PASO COUNTY, Fla. (WFLA) – Pasco County braced for the worst before Tropical Storm Colin but ended up with no flooding and very little wind damage.

“As an emergency services director, the hardest thing to respond to is a flood … It lingers and it lingers and it lingers,” Pasco’s new emergency services director, Kevin Guthrie, said.

On Tuesday dozens of county workers fanned out into neighborhoods hit hard during prior storms to perform firsthand damage assessments but found little or no trouble this time around.

Guthrie credits preemptive actions by the county, including the draining of retention ponds and distribution of 30,000 sandbags prior to the storm, with preventing much more damage.

The worst two incidents Monday involved a tree that fell on a house in Zephyrhills and one that fell on a car in Hudson.

There were no reports of house flooding, in stark contrast to previous storms including one in August 2015 and Tropical Storm Debby, when hundreds of homes experienced damage.

One of those homes belongs to Angela Hooks. Hooks barricaded her house with sandbags this time around.
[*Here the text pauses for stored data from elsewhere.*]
(** The first address is dropped when its hash is 0, as that of 0.0.0.0 is where
    the hash of an integer is the integer; the seed is the usual one; and the
    text of an IPv6 address is backwards. *)
Example dns_lookup_edges :
  lookup_loop id id 0 [{| ai_family := AF_INET; ai_socktype := 0; ai_protocol := 0; ai_addr := [x00; x00; x00; x00] |}] = Ret g_return
  /\ hash_seed = 0x9e3779b9
  /\ ip_to_string (entry_addr {| ai_family := AF_INET6; ai_socktype := 0; ai_protocol := 0; ai_addr := replicate 15 x00 ++ [x01] |})
     = Ret (lit "1:0:0:0:0:0:0:0").
Proof. split_and!; vm_compute; reflexivity. Qed.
“In Tropical Storm Debbie, I know it wasn’t a whole lot but we had over two feet of water in our home. We lost everything,” Hooks said. “Walls had to be cut four feet up to save what we could and it was a mess and after that we learned.”

Pasco County also learned that draining retention ponds prior to the storm and pumping them into storm sewers is also a good tactic to prevent street and house flooding.

“I’m absolutely thrilled about it,” Guthrie said.